A tarde já começou a baixar, mas o sol ainda é forte. No Maria de Jesus, Adília Manuela e António Xarila, chapéus de palha na cabeça, parecem imunes: ela sentada, ele em pé, preparam as redes. Estamos no fundo da falésia de Azenha do Mar, no porto de pesca que já viu melhores dias, dizem-nos. Agora pesca-se “pouco” (salmonete, sargo, robalo, linguado, polvos…); agora há 11 barcos, quando já foram “mais de 40”; agora parte do porto faz-se praia, do Calhau porque é feita de seixos lisos e cascalho, que por esta hora recebe alguns jovens da terra. Os forasteiros preferem encher o restaurante, no topo da falésia, onde perto das 17h ainda se espera para almoçar.
Estamos na Costa Vicentina quase a despedir-se do Alentejo – fá-lo-á alguns quilómetros abaixo, em Odeceixe. Daqui até lá a costa são falésias e pequenas baías inacessíveis, povoadas de rochas e de cegonhas. Não é necessário embrenharmo-nos muito para as vermos: do lado esquerdo da praia do Calhau, nos penhascos e rochas à laia de ilhas, nidificam cegonhas. E enquanto as observamos a tranquilidade do final de dia é quebrada com a chegada de um carro: portas abertas e música no máximo.
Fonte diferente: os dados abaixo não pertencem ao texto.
(** * proplot/subplots.py: grid layout, axis-sharing groups and draw order

    A shallow embedding of [src/proplot/subplots.py].  numpy integer arrays
    are lists of [Z] (2-D arrays are lists of rows), panel positions are
    [nat], Python exceptions are the constructors of [exn], and the calls
    issued to the figure (the drawing factory) are recorded in a call log
    that survives an exception. *)

From Stdlib Require Import ZArith Lia.
From stdpp Require Import base option list sorting gmap strings.

(** ** Python values, exceptions and the two monads *)

(** Python values that occur as per-panel properties, and dictionary keys. *)
Inductive pykey : Type :=
  | KInt (n : Z)                 (* 1 *)
  | KTuple (ns : list Z)         (* (2,3) *)
  | KRange (lo hi : Z)           (* range(lo,hi) *)
  | KStr (s : string).           (* 'prop' *)

#[warnings="-register-all"]
Inductive pyval : Type :=
  | VNone
  | VBool (b : bool)
  | VInt (n : Z)
  | VStr (s : string)
  | VDict (items : list (pykey * pyval)).

Inductive exn : Type :=
  | InvalidArrangement           (* ValueError, line 184 *)
  | MixedNesting                 (* ValueError('Wut.'), line 150 *)
  | InvalidPropertySpec (num_axes : nat) (value : pyval) (listed : list Z)
      (* ValueError, line 159: 'Have {num_axes} axes, but {value} only has
         properties for axes {listed}.' *)
  | OrderingViolation            (* ValueError, lines 340 and 346 *)
  | InternalConsistencyError     (* ValueError, line 373 *)
  | NoSuchMethod                 (* AttributeError, line 65 *)
  | MixedMethods                 (* AttributeError, line 79 *)
  | SliceStepZero                (* ValueError of list.__getitem__ *)
  | EmptySequence                (* ValueError of min(), max(), argmax() *)
  | AmbiguousTruthValue          (* ValueError of bool() on an array of two
                                    or more elements *)
  | AttributeError
  | TypeError
  | IndexError.

Inductive res (A : Type) : Type :=
  | Ok (a : A)
  | Raise (e : exn).
Arguments Ok {A} a.
Arguments Raise {A} e.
Não foi a regra nesta passagem pela costa alentejana nos últimos dias de Junho. Evitámos as grandes aglomerações e a única outra vez que sentimos os decibéis acima do normal foi na praia do Carvalhal – cortesia do bar de praia e talvez sinal de que esta praia a poucos quilómetros a Sul da Zambujeira do Mar já perdeu o estatuto de “quase segredo”. Algo que se repete ao longo da costa: os motivos até são bons, a melhoria dos acessos às praias; as consequências é que podem ser danosas, o fantasma do desvario algarvio. Porém, esse cenário está, por enquanto, afastado em quase todo o território; mesmo nos postais turísticos do litoral alentejano, como Vila Nova de Milfontes, Zambujeira do Mar, Porto Covo, a construção mantém-se mais (nas duas últimas) ou menos (na primeira) controlada. O que não impede, dizem os locais, que em Agosto se transformem em mini-algarves.
A Fugas desceu da Comporta até Odeceixe tentando descobrir os (últimos?) segredos do litoral alentejano, muito à custa de dicas dos locais – alguns zelosos em manterem segredos que outros revelam. São praias que estão no fim de um “caminho-estreito-depois-do-quarto-pinheiro-a-seguir-ao-monte-abandonado”. Por isso, houve muita tentativa e erro, enquanto seguimos estradas costeiras, percorremos trilhos de terra batida, caminhámos por dunas e pinhais. Fomos picados por mosquitos, arranhámos as pernas, ficámos cobertos de pó e até enlameámos os pés. Atravessámos parte do Parque Nacional do Sudoeste Alentejano e Costa Vicentina e desejámos ter um 4X4 – contudo, sobrevivemos e conquistámos imagens de baías rochosas ou longos areais, mar de várias tonalidades de azuis e verdes e uma calma que não garantimos neste mês e no próximo.
Autocaravana e mar
“Em Julho e Agosto já não se encontra um cantinho. Estão sempre cheias.” Quem o diz é Filomena Timóteo a repartir o pequeno areal de uma baía rochosa, onde o mar entra como uma língua esverdeada, com outro guarda-sol. Não sabe o nome da praia (apesar de vir aqui há muitos anos, vive na zona) que é gémea, mais pequena, de outra que está ao lado. Sabe que as duas já foram de nudismo, como muitas das que vão de São Torpes até Porto Covo. “Agora já não há nudistas.”